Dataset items
* * *

(* ===== verification/Bn254.v ===== *)
(** * The curve bn254: [pkg/c2block/precompiles.go]

    Field, curve and pairing arithmetic on [big.Int] values, which are integers
    here. [fpInv] is nil on a number that is not invertible; every caller
    multiplies its result, which dereferences it, so it is a panic. *)

From S2P Require Import Prelude Uint256 ModArith Primes.

Definition bnN : Z := 21888242871839275222246405745257275088548364400416034343698204186575808495617.
Definition bnB : Z := 3.
Definition bnU : Z := 4965661367192848881.

(** Coordinates and points are total; an inversion can panic. *)
Abbreviation bnM := (outcome unit).

(** ** The base field *)

Definition fpMod (x : Z) : Z := x mod bnP.
Definition fpAdd (a b : Z) : Z := fpMod (a + b).
Definition fpSub (a b : Z) : Z := fpMod (a - b).
Definition fpMul (a b : Z) : Z := fpMod (a * b).
Definition fpNeg (a : Z) : Z := fpMod (- a).
Definition fpSqr (a : Z) : Z := fpMul a a.
Definition fpInv (a : Z) : bnM Z := match mod_inverse a bnP with Some i => Ok i | None => Panic end.

Definition fpFromBytes (b : bytes) : option Z :=
  if negb (length b =? 32)%nat then None
  else let n := be_val b in if bnP <=? n then None else Some n.

Definition fpToBytes (n : Z) : bytes := be_bytes 32 n.

(** ** The group G1 *)

Record g1Point := G1 { g1x : Z; g1y : Z; g1inf : bool }.

Definition g1Inf : g1Point := G1 0 0 true.

Definition g1OnCurve (p : g1Point) : bool :=
  if g1inf p then true
  else fpSqr (g1y p) =? fpAdd (fpMul (fpSqr (g1x p)) (g1x p)) bnB.

Definition g1Unmarshal (b : bytes) : option g1Point :=
  if negb (length b =? 64)%nat then None
  else
    x ← fpFromBytes (slice b 0 32);
    y ← fpFromBytes (slice b 32 64);
    if (x =? 0) && (y =? 0) then Some g1Inf
    else let p := G1 x y false in if negb (g1OnCurve p) then None else Some p.

Definition g1Marshal (p : g1Point) : bytes :=
  if g1inf p then zeros 64 else fpToBytes (g1x p) ++ fpToBytes (g1y p).

Definition g1Neg (p : g1Point) : g1Point := if g1inf p then p else G1 (g1x p) (fpNeg (g1y p)) false.

Definition g1Double (p : g1Point) : bnM g1Point :=
  if g1inf p || (g1y p =? 0) then Ok g1Inf
  else
    let xx := fpSqr (g1x p) in
    i ← fpInv (fpMul 2 (g1y p));
    let m := fpMul (fpAdd (fpAdd xx xx) xx) i in
    let x3 := fpSub (fpSub (fpSqr m) (g1x p)) (g1x p) in
    let y3 := fpSub (fpMul m (fpSub (g1x p) x3)) (g1y p) in
    Ok (G1 x3 y3 false).

Definition g1Add (p q : g1Point) : bnM g1Point :=
  if g1inf p then Ok q
  else if g1inf q then Ok p
  else if g1x p =? g1x q then if g1y p =? g1y q then g1Double p else Ok g1Inf
  else
    i ← fpInv (fpSub (g1x q) (g1x p));
    let m := fpMul (fpSub (g1y q) (g1y p)) i in
    let x3 := fpSub (fpSub (fpSqr m) (g1x p)) (g1x q) in
    let y3 := fpSub (fpMul m (fpSub (g1x p) x3)) (g1y p) in
    Ok (G1 x3 y3 false).

(** The loop of [g1Mul], from the low bit of [k]: the base is doubled after the last bit too. *)
Fixpoint g1_mul_loop (k : positive) (r base : g1Point) : bnM g1Point :=
  match k with
  | xH => r ← g1Add r base; _ ← g1Double base; Ok r
  | xO k => base ← g1Double base; g1_mul_loop k r base
  | xI k => r ← g1Add r base; base ← g1Double base; g1_mul_loop k r base
  end.

Definition g1Mul (p : g1Point) (k : Z) : bnM g1Point :=
  if g1inf p || (k =? 0) then Ok g1Inf
  else match k with
       | Zpos e => g1_mul_loop e g1Inf p
       | Zneg e => if g1inf (g1Neg p) then Ok g1Inf else g1_mul_loop e g1Inf (g1Neg p)
       | Z0 => Ok g1Inf
       end.

(** ** The quadratic extension *)

Record f2 := F2 { f2a : Z; f2b : Z }.

Definition f2c (a b : Z) : f2 := F2 (fpMod a) (fpMod b).
Definition f2z : f2 := F2 0 0.
Definition f2o : f2 := F2 1 0.
Definition f2neg (x : f2) : f2 := F2 (fpNeg (f2a x)) (fpNeg (f2b x)).
Definition f2add (x y : f2) : f2 := F2 (fpAdd (f2a x) (f2a y)) (fpAdd (f2b x) (f2b y)).
Definition f2sub (x y : f2) : f2 := F2 (fpSub (f2a x) (f2a y)) (fpSub (f2b x) (f2b y)).
Definition f2mul (x y : f2) : f2 :=
  F2 (fpSub (fpMul (f2a x) (f2a y)) (fpMul (f2b x) (f2b y)))
     (fpAdd (fpMul (f2a x) (f2b y)) (fpMul (f2b x) (f2a y))).
Definition f2sqr (x : f2) : f2 := f2mul x x.
Definition f2inv (x : f2) : bnM f2 :=
  let n := fpAdd (fpSqr (f2a x)) (fpSqr (f2b x)) in
  i ← fpInv n;
  Ok (F2 (fpMul (f2a x) i) (fpMul (fpNeg (f2b x)) i)).
Definition f2con (x : f2) : f2 := F2 (f2a x) (fpNeg (f2b x)).
Definition f2eq (x y : f2) : bool := (f2a x =? f2a y) && (f2b x =? f2b y).
Definition f2frobenius (x : f2) : f2 := f2con x.
Definition f2mulXi (x : f2) : f2 := F2 (fpSub (fpMul 9 (f2a x)) (f2b x)) (fpAdd (fpMul 9 (f2b x)) (f2a x)).

(** ** The group G2 *)

Record g2Point := G2 { g2x : f2; g2y : f2; g2inf : bool }.

Definition g2Inf : g2Point := G2 f2z f2z true.

Definition g2OnCurve (p : g2Point) : bool :=
  if g2inf p then true
  else
    let yy := f2sqr (g2y p) in
    let xxx := f2mul (f2sqr (g2x p)) (g2x p) in
    f2eq yy (f2add xxx (f2mulXi (f2c bnB 0))).

Definition g2Unmarshal (b : bytes) : option g2Point :=
  if negb (length b =? 128)%nat then None
  else
    xim ← fpFromBytes (slice b 0 32);
    xre ← fpFromBytes (slice b 32 64);
    yim ← fpFromBytes (slice b 64 96);
    yre ← fpFromBytes (slice b 96 128);
    if (xre =? 0) && (xim =? 0) && (yre =? 0) && (yim =? 0) then Some g2Inf
    else let p := G2 (F2 xre xim) (F2 yre yim) false in if negb (g2OnCurve p) then None else Some p.

Definition g2Neg (p : g2Point) : g2Point := if g2inf p then p else G2 (g2x p) (f2neg (g2y p)) false.

Definition g2Double (p : g2Point) : bnM g2Point :=
  if g2inf p || ((f2a (g2y p) =? 0) && (f2b (g2y p) =? 0)) then Ok g2Inf
  else
    let xx := f2sqr (g2x p) in
    let three := f2add (f2add xx xx) xx in
    i ← f2inv (f2add (g2y p) (g2y p));
    let m := f2mul three i in
    let x3 := f2sub (f2sub (f2sqr m) (g2x p)) (g2x p) in
    let y3 := f2sub (f2mul m (f2sub (g2x p) x3)) (g2y p) in
    Ok (G2 x3 y3 false).

Definition g2Add (p q : g2Point) : bnM g2Point :=
  if g2inf p then Ok q
  else if g2inf q then Ok p
  else if f2eq (g2x p) (g2x q) then if f2eq (g2y p) (g2y q) then g2Double p else Ok g2Inf
  else
    i ← f2inv (f2sub (g2x q) (g2x p));
    let m := f2mul (f2sub (g2y q) (g2y p)) i in
    let x3 := f2sub (f2sub (f2sqr m) (g2x p)) (g2x q) in
    let y3 := f2sub (f2mul m (f2sub (g2x p) x3)) (g2y p) in
    Ok (G2 x3 y3 false).

(** ** The sextic extension *)

Record f6 := F6 { f6x : f2; f6y : f2; f6w : f2 }.

Definition f6z : f6 := F6 f2z f2z f2z.
Definition f6o : f6 := F6 f2o f2z f2z.
Definition f6add (a b : f6) : f6 := F6 (f2add (f6x a) (f6x b)) (f2add (f6y a) (f6y b)) (f2add (f6w a) (f6w b)).
Definition f6sub (a b : f6) : f6 := F6 (f2sub (f6x a) (f6x b)) (f2sub (f6y a) (f6y b)) (f2sub (f6w a) (f6w b)).
Definition f6neg (a : f6) : f6 := F6 (f2neg (f6x a)) (f2neg (f6y a)) (f2neg (f6w a)).

Definition f6mul (a b : f6) : f6 :=
  let v0 := f2mul (f6x a) (f6x b) in
  let v1 := f2mul (f6y a) (f6y b) in
  let v2 := f2mul (f6w a) (f6w b) in
  let c0 := f2add v0 (f2mulXi (f2sub (f2sub (f2mul (f2add (f6y a) (f6w a)) (f2add (f6y b) (f6w b))) v1) v2)) in
  let c1 := f2add (f2sub (f2sub (f2mul (f2add (f6x a) (f6y a)) (f2add (f6x b) (f6y b))) v0) v1) (f2mulXi v2) in
  let c2 := f2add (f2add (f2sub (f2sub (f2mul (f2add (f6x a) (f6w a)) (f2add (f6x b) (f6w b))) v0) v2) v1) f2z in
  F6 c0 c1 c2.

Definition f6sqr (a : f6) : f6 := f6mul a a.
Definition f6mulTau (a : f6) : f6 := F6 (f2mulXi (f6w a)) (f6x a) (f6y a).

Definition f6inv (a : f6) : bnM f6 :=
  let t0 := f2sqr (f6x a) in
  let t1 := f2sqr (f6y a) in
  let t2 := f2sqr (f6w a) in
  let t3 := f2mul (f6x a) (f6y a) in
  let t4 := f2mul (f6y a) (f6w a) in
  let t5 := f2mul (f6x a) (f6w a) in
  let c0 := f2sub t0 (f2mulXi t4) in
  let c1 := f2sub (f2mulXi t2) t3 in
  let c2 := f2sub t1 t5 in
  let t6 := f2add (f2mul (f6x a) c0) (f2mulXi (f2add (f2mul (f6w a) c1) (f2mul (f6y a) c2))) in
  t6 ← f2inv t6;
  Ok (F6 (f2mul c0 t6) (f2mul c1 t6) (f2mul c2 t6)).

Definition f2xiToPMinus1Over3 : f2 := F2 0x2eaade263d1f5b1c9e03898117cb6ce6aa5b3d4c4c9c6d5f5a3b0c0e0d0c0b0a 0.
Definition f2xiToPMinus1Over2 : f2 := F2 0x1d9598e8f701d8a50e74d6af4829bbd910f6ee93b9216f4d937642a410f41200 0.
Definition f2xiToPMinus1Over6 : f2 :=
  F2 0x1284b71c832b1478a799ae340097a3c690f5b5ab8b57f1e688c69332f1fa38c1
     0x0dd8c5fecf7d6c2c36d1a9c5a0c1c0e0d0c0b0a090807060504030201000000.

Definition f6frobenius (a : f6) : f6 :=
  F6 (f2frobenius (f6x a)) (f2mul (f2frobenius (f6y a)) f2xiToPMinus1Over3) (f2mul (f2frobenius (f6w a)) f2xiToPMinus1Over2).

(** ** The extension of degree twelve *)

Record f12 := F12 { f12x : f6; f12y : f6 }.

Definition fp12One : f12 := F12 f6o f6z.
Definition fp12Zero : f12 := F12 f6z f6z.
Definition fp12IsOne (a : f12) : bool :=
  f2eq (f6x (f12x a)) f2o && f2eq (f6y (f12x a)) f2z && f2eq (f6w (f12x a)) f2z &&
  f2eq (f6x (f12y a)) f2z && f2eq (f6y (f12y a)) f2z && f2eq (f6w (f12y a)) f2z.
Definition fp12Add (a b : f12) : f12 := F12 (f6add (f12x a) (f12x b)) (f6add (f12y a) (f12y b)).

Definition fp12Mul (a b : f12) : f12 :=
  let tx := f6mul (f12x a) (f12x b) in
  let ty := f6mul (f12y a) (f12y b) in
  let c0 := f6add tx (f6mulTau ty) in
  let c1 := f6mul (f6add (f12x a) (f12y a)) (f6add (f12x b) (f12y b)) in
  let c1 := f6sub (f6sub c1 tx) ty in
  F12 c0 c1.

Definition fp12Sqr (a : f12) : f12 := fp12Mul a a.

Definition fp12Inv (a : f12) : bnM f12 :=
  let t0 := f6mul (f12x a) (f12x a) in
  let t1 := f6mul (f12y a) (f12y a) in
  let t0 := f6sub t0 (f6mulTau t1) in
  t0 ← f6inv t0;
  Ok (F12 (f6mul (f12x a) t0) (f6neg (f6mul (f12y a) t0))).

Definition fp12Conjugate (a : f12) : f12 := F12 (f12x a) (f6neg (f12y a)).
Definition fp12Frobenius (a : f12) : f12 :=
  F12 (f6frobenius (f12x a)) (f6mul (f6frobenius (f12y a)) (F6 f2xiToPMinus1Over6 f2z f2z)).

(** The loop runs over the bits of the exponent, the base is squared after the last one too. *)
Fixpoint exp_loop (k : positive) (r base : f12) : f12 :=
  match k with
  | xH => fp12Mul r base
  | xO k => exp_loop k r (fp12Sqr base)
  | xI k => exp_loop k (fp12Mul r base) (fp12Sqr base)
  end.

Definition expFp12 (a : f12) (e : Z) : f12 :=
  match e with Zpos k => exp_loop k fp12One a | _ => fp12One end.

(** ** The pairing *)

Definition lineEval (q r : g2Point) (p : g1Point) : bnM (g2Point * f12) :=
  t ← g2Add q r;
  if g2inf q || g2inf r then Ok (t, fp12One)
  else if f2eq (g2x q) (g2x r) && negb (f2eq (g2y q) (g2y r)) then Ok (t, fp12One)
  else
    slope ← (if f2eq (g2x q) (g2x r) && f2eq (g2y q) (g2y r) then
               let xx := f2sqr (g2x q) in
               let num := f2add (f2add xx xx) xx in
               i ← f2inv (f2add (g2y q) (g2y q));
               Ok (f2mul num i)
             else
               i ← f2inv (f2sub (g2x r) (g2x q));
               Ok (f2mul (f2sub (g2y r) (g2y q)) i));
    let l0 := f2add (f2neg (f2mul slope (g2x q))) (g2y q) in
    let a := f2sub (f2c (g1y p) 0) (f2add (f2mul slope (f2c (g1x p) 0)) l0) in
    Ok (t, F12 f6o (F6 a f2z f2z)).

(** [6 u + 2] *)
Definition ate : Z := bnU * 6 + 2.

(** The loop of [miller], from bit [n - 1] of [ate] down to bit 0. *)
Fixpoint miller_loop (p : g1Point) (q : g2Point) (n : nat) (f : f12) (t : g2Point) : bnM f12 :=
  match n with
  | O => Ok f
  | S i =>
      let f := fp12Sqr f in
      '(t, l) ← lineEval t t p;
      let f := fp12Mul f l in
      if Z.testbit ate (Z.of_nat i) then
        '(t, l) ← lineEval t q p;
        miller_loop p q i (fp12Mul f l) t
      else miller_loop p q i f t
  end.

(** [ate.BitLen() - 1] rounds: the first bit is skipped. *)
Definition miller (p : g1Point) (q : g2Point) : bnM f12 :=
  miller_loop p q (Z.to_nat (Z.log2 ate)) fp12One q.

Definition finalExp (f : f12) : bnM f12 :=
  let f1 := fp12Conjugate f in
  f2 ← fp12Inv f;
  let r := fp12Mul f1 f2 in
  let r := fp12Frobenius (fp12Frobenius r) in
  let r := fp12Mul r f in
  Ok (expFp12 r ((bnP ^ 12 - 1) / bnN)).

* * *

What is needed is a verbatim copy of every line in the records above from the one containing "(** Coordinates and" down to the one containing "else fpSqr (g1y", both included, and nothing more.

* [Response for this exercise]:
(** Coordinates and points are total; an inversion can panic. *)
Abbreviation bnM := (outcome unit).

(** ** The base field *)

Definition fpMod (x : Z) : Z := x mod bnP.
Definition fpAdd (a b : Z) : Z := fpMod (a + b).
Definition fpSub (a b : Z) : Z := fpMod (a - b).
Definition fpMul (a b : Z) : Z := fpMod (a * b).
Definition fpNeg (a : Z) : Z := fpMod (- a).
Definition fpSqr (a : Z) : Z := fpMul a a.
Definition fpInv (a : Z) : bnM Z := match mod_inverse a bnP with Some i => Ok i | None => Panic end.

Definition fpFromBytes (b : bytes) : option Z :=
  if negb (length b =? 32)%nat then None
  else let n := be_val b in if bnP <=? n then None else Some n.

Definition fpToBytes (n : Z) : bytes := be_bytes 32 n.

(** ** The group G1 *)

Record g1Point := G1 { g1x : Z; g1y : Z; g1inf : bool }.

Definition g1Inf : g1Point := G1 0 0 true.

Definition g1OnCurve (p : g1Point) : bool :=
  if g1inf p then true
  else fpSqr (g1y p) =? fpAdd (fpMul (fpSqr (g1x p)) (g1x p)) bnB.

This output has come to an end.